I wanted a simple thing: when a package arrives at my door, play a sound effect through the nearest security camera’s speaker. What followed was a deep debugging session involving RTSP backchannels, AAC frame pacing, and spectrogram analysis. Here’s how I got it working.
The Setup
I run about 15 Dahua and Lorex IP cameras around my property, managed through Home Assistant with the Dahua custom integration (installed via HACS). Several cameras have built-in speakers, and the integration exposes them as media_player entities. The goal: trigger a “Hallelujah” sound effect on the camera that detects a package.

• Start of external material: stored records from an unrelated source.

(** * charge_assign: the charge repository, its isomorphism index,
      its archive format, the corpus build, the filtered view, the solver
      channel and the solver request.

    A shallow embedding of [charge/repository.py], [charge/nauty.py] and
    [charge/validation.py], with the properties of the specification stated
    and settled against it, and further properties of the same code.

    Conventions of the embedding:
    - Python [int]s (shell sizes, molecule ids, atom ids) are [Z];
    - neighbourhood hashes are [string]s;
    - a [dict] is a [gmap]; a Python [list] is a [list];
    - partial charges are Python [float]s.  The repository only ever compares
      them with [<] (inside [bisect]) and stores them, so the development is
      parametric in the type of charges and in its comparison [ltb], which is
      assumed to be a decidable strict total order (as [<] is on the floats
      that are not NaN, with [0.0] and [-0.0] taken as one value);
    - [Nauty.canonize_neighborhood] talks to the external solver; it is a
      parameter, a function from a graph, an atom and a shell size to a hash,
      and so is [Nauty.canonize] on a whole molecule;
    - the worker pool of the corpus build ([charge/multiprocessor.py]) is
      not among the sources; it is described by the order in which it hands
      back the results of its work items;
    - an attribute that [__init__] does not assign is an [option]: the two
      isomorphism indices of a repository are [None] until [create_from] or
      [read] assigns them;
    - [msgpack] is described by its object model, with the range of the
      integers that it packs (64 bits); the limits that it puts on the
      lengths of strings, arrays and maps depend on its version and are not
      described;
    - an exception is a value of [exn]; a call that may raise returns a
      [result], and what the call had changed before it raised is not kept. *)

From stdpp Require Import gmap strings list fin_maps sorting.
From Stdlib Require OrdersEx.

Local Open Scope Z_scope.

(** ** Exceptions and results *)

Inductive exn : Type :=
  | KeyError_partial_charge (atom : Z)
      (* KeyError('Missing property "partial_charge" for atom {}') *)
  | LookupError
      (* any other KeyError or IndexError: a missing dict key, a pop out of
         range *)
  | OSError
      (* [open] failing on a molecule file *)
  | ValueError
      (* [a, b = x] when [x] does not have two items.  It also stands for an
         archive entry that is not of the shape [write] gives it, which
         Python would load as it is. *)
  | AttributeError
      (* reading an attribute of an object to which it was never assigned *)
  | OverflowError.
      (* [msgpack.packb] on an integer that does not fit in 64 bits *)

Inductive result (A : Type) : Type :=
  | Ok (a : A)
  | Raise (e : exn).
Global Arguments Ok {A} a.
Global Arguments Raise {A} e.

Global Instance result_ret : MRet result := λ A a, Ok a.
Global Instance result_bind : MBind result := λ A B f m,
  match m with
  | Ok a => f a
  | Raise e => Raise e
  end.

Global Instance result_fmap : FMap result := λ A B f m,
  match m with
  | Ok a => Ok (f a)
  | Raise e => Raise e
  end.

Definition of_option {A} (o : option A) (e : exn) : result A :=
  match o with
  | Some a => Ok a
  | None => Raise e
  end.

Problem 1: No Sound At All
The first attempt produced silence. The media_player.play_media service call completed without errors, but nothing came from the speaker. Time to investigate.
Checking the Hardware
First, verify the camera actually has a speaker:
curl -s --digest -u admin:PASSWORD
"http://CAMERA_IP/cgi-bin/devAudioOutput.cgi?action=getCollect"

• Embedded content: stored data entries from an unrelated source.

Lemma drop_present (k : string) (l : Items) :
  wf l -> assoc k l <> None ->
  S (List.length (drop k l)) = List.length l.
Proof.
  unfold wf, drop. induction l as [|[k' v'] rest IH]; simpl.
  - intros _ H. now elim H.
  - intros Hnd Hk. inversion Hnd as [|? ? Hnotin Hnd']; subst.
    destruct (String.eqb k' k) eqn:E; simpl.
    + apply String.eqb_eq in E. subst k'.
      apply assoc_none_keys in Hnotin.
      fold (drop k rest). now rewrite (drop_absent k rest Hnotin).
    + f_equal. now apply IH.
Qed.

Lemma length_put (k : string) (v : JS.Value) (l : Items) :
  List.length (put k v l)
  = match assoc k l with
    | Some _ => List.length l
    | None => S (List.length l)
    end.
Proof.
  induction l as [|[k' v'] rest IH]; simpl; [reflexivity|].
  destruct (String.eqb k' k); simpl; [reflexivity|].
  rewrite IH. now destruct (assoc k rest).
Qed.

Lemma all_strings_put (k v : string) (l : Items) :
  all_strings l = true -> all_strings (put k (JS.Str v) l) = true.
Proof.
  unfold all_strings.
  induction l as [|[k' v'] rest IH]; simpl; [reflexivity|].
  intros H. apply andb_prop in H. destruct H as [H1 H2].
  destruct (String.eqb k' k); simpl.
  - exact H2.
  - rewrite H1. now apply IH.
Qed.

Lemma all_strings_drop (k : string) (l : Items) :
  all_strings l = true -> all_strings (drop k l) = true.
Proof.
  unfold all_strings, drop.
  induction l as [|[k' v'] rest IH]; simpl; [reflexivity|].
  intros H. apply andb_prop in H. destruct H as [H1 H2].
  destruct (String.eqb k' k); simpl; [now apply IH|].
  rewrite H1. now apply IH.
Qed.

Lemma forallb_split {A : Type} (P : A -> bool) (l : list A) :
  forallb P l = false ->
  exists pre x post,
    l = pre ++ x :: post /\ forallb P pre = true /\ P x = false.
Proof.
  induction l as [|a rest IH]; simpl; [discriminate|].
  destruct (P a) eqn:Ha; simpl.
  - intros H. destruct (IH H) as [pre [x [post [-> [Hpre Hx]]]]].
    exists (a :: pre), x, post. simpl. rewrite Ha. now repeat split.
  - intros _. exists [], a, rest. now repeat split.
Qed.

End MoreHostFacts.

Module MoreTraverseFacts.
Import Host HostFacts NextFacts TraverseFacts MoreHostFacts.

(** One [next], whatever the iterator's state: the entries stay as they
    are and only reading calls are made. *)
Lemma next_reads_only (it : newIter.Closure) :
  iterator_entries (state_after (newIter.next it)) = iterator_entries it
  /\ exists j',
      iterator_calls (state_after (newIter.next it)) = iterator_calls it ++ j'
      /\ forallb is_read_call j' = true.
Proof.
  destruct it as [ko n [[l p j]|]].
  - change {| newIter.opt_keys := ko; newIter.i := n;
              newIter.storage := Some (mkStorage l p j) |}
      with (iterator_at ko n (mkStorage l p j)).
    destruct (nth_error l n) as [[k v]|] eqn:Hnth.
    + destruct ko.
      * rewrite (next_keys n l p j k v Hnth).
        split; [reflexivity|]. now exists (calls_of_next true n k).
      * rewrite (next_values n l p j k v Hnth).
        split; [reflexivity|]. now exists (calls_of_next false n k).
    + apply nth_error_None in Hnth. rewrite (next_done ko n l p j Hnth).
      split; [reflexivity|]. now exists [call_length].
  - split; [reflexivity|]. exists []. split; [|reflexivity].
    cbn. reflexivity.
Qed.

Lemma traverse_reads_only (fuel : nat) :
  forall it : newIter.Closure,
    iterator_entries (final (traverse fuel it)) = iterator_entries it
    /\ exists j',
        iterator_calls (final (traverse fuel it)) = iterator_calls it ++ j'
        /\ forallb is_read_call j' = true.
Proof.
  induction fuel as [|fuel IH]; intros it.
  - split; [reflexivity|]. exists []. now rewrite app_nil_r.
  - destruct (next_reads_only it) as [He [j1 [Hj Hr]]].
    simpl traverse. unfold state_after in He, Hj.
    destruct (newIter.next it) as [[r|e] it']; simpl in He, Hj.
    + destruct (done r).
      * split; [exact He|]. now exists j1.
      * destruct (IH it') as [He' [j2 [Hj' Hr']]].
        unfold final in *.
        destruct (traverse fuel it') as [[vs o] it'']. simpl in *.
        split; [congruence|].
        exists (j1 ++ j2). rewrite Hj', Hj, app_assoc. split; [reflexivity|].
        rewrite forallb_app, Hr, Hr'. reflexivity.
    + split; [exact He|]. now exists j1.
Qed.

(** The two ways a value traversal of a whole backend can go. *)
Lemma traverse_values_cases (l : Items) p (j : list Call) (fuel : nat) :
  List.length l < fuel ->
  (forallb (fun e => is_string (seen_value l e)) l = true
   /\ exists j',
       traverse fuel (iterator_at false 0 (mkStorage l p j))
       = (map (seen_value l) l, Finished,
          iterator_at false (List.length l) (mkStorage l p (j ++ j'))))
  \/ (exists pre k v post j',
         l = pre ++ (k, v) :: post
         /\ forallb (fun e => is_string (seen_value l e)) pre = true
         /\ is_string (value_of k l) = false
         /\ traverse fuel (iterator_at false 0 (mkStorage l p j))
            = (map (seen_value l) pre, Aborted (Code INVALID_VALUE),
               iterator_at false (S (List.length pre))
                 (mkStorage l p (j ++ j')))).
Proof.
  intros Hfuel.
  destruct (forallb (fun e => is_string (seen_value l e)) l) eqn:Hall.
  - left. split; [reflexivity|].
    exact (traverse_values_ok l [] p j fuel Hfuel Hall).
  - right.
    destruct (forallb_split _ l Hall) as [pre [[k v] [post [Hl [Hpre Hbad]]]]].
    subst l.
    destruct (traverse_values_bad pre [] post k v p j fuel) as [j' Hrun].
    + rewrite length_app in Hfuel. lia.
    + exact Hpre.
    + exact Hbad.
    + exists pre, k, v, post, j'. repeat split; assumption.
Qed.

Lemma keys_present (k : string) (l : Items) :
  In (JS.Str k) (map (fun e => JS.Str (fst e)) l) <-> assoc k l <> None.
Proof.
  rewrite in_map_iff. split.
  - intros [[k' v'] [[= ->] Hin]] Hnone.
    apply assoc_none_keys in Hnone. apply Hnone.
    change k with (fst (k, v')). now apply in_map.
  - intros Hsome. destruct (assoc k l) as [v|] eqn:Hv; [|now elim Hsome].
    exists (k, v). split; [reflexivity|]. now apply assoc_In.
Qed.

End MoreTraverseFacts.

Import MoreHostFacts MoreTraverseFacts.

(** ** key *)



(** X2.  The keys-only iteration and [key] agree: the element the iteration
    produces at position [n] is what [key(n)] returns, for every position
    below the entry count, and the iteration produces nothing beyond. *)
Theorem keys_iteration_agrees_with_key
  (s : Host.Storage) (fuel n : nat) (v : JS.Value) :
  List.length (Host.items s) < fuel ->
  exists it,
    result (__iterator__ true (new_HTML5WebStorage (Some s))) = Normal it
    /\ (nth_error (yielded (traverse fuel it)) n = Some v <->
        n < List.length (Host.items s)
        /\ result (key n (new_HTML5WebStorage (Some s))) = Normal v).
Proof.
  destruct s as [l p j]. cbn [Host.items]. intros Hfuel.
  exists (iterator_at true 0 (Host.mkStorage l p j)).
  split; [reflexivity|].
  destruct (traverse_keys l [] p j fuel Hfuel) as [j' [Hrun _]].
  simpl in Hrun. rewrite Hrun. unfold yielded. cbn.
  rewrite nth_error_map. unfold Host.key_at.
  destruct (nth_error l n) as [[k v0]|] eqn:Hnth; cbn.
  - assert (n < List.length l)
      by (apply nth_error_Some; now rewrite Hnth).
    split; [intros [= <-]; now split|intros [_ [= <-]]; reflexivity].
  - apply nth_error_None in Hnth.
    split; [discriminate|intros [Hlt _]; lia].
Qed.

# result=1 means speaker is present
Speaker confirmed. Next, check if audio encoding is enabled on the camera—a prerequisite for the RTSP backchannel:
curl -s --digest -u admin:PASSWORD -g
"http://CAMERA_IP/cgi-bin/configManager.cgi?action=getConfig&name=Encode[0].MainFormat[0]"
| grep AudioEnable
AudioEnable=false. That’s the problem. Without audio encoding enabled, the camera won’t advertise a backchannel audio track in its RTSP DESCRIBE response. No backchannel means no speaker output.
The Fix
curl -s --digest -u admin:PASSWORD -g
"http://CAMERA_IP/cgi-bin/configManager.cgi?action=setConfig
&Encode[0].MainFormat[0].AudioEnable=true
&Encode[0].ExtraFormat[0].AudioEnable=true"
After enabling audio, the RTSP DESCRIBE response now includes a sendonly audio track (trackID=5), which is the ONVIF backchannel the integration uses to send audio to the speaker.
I added detection for this condition to the integration—it now logs a warning at startup if audio encoding is disabled, and provides an enable_audio service on the media player entity to fix it without manual curl commands.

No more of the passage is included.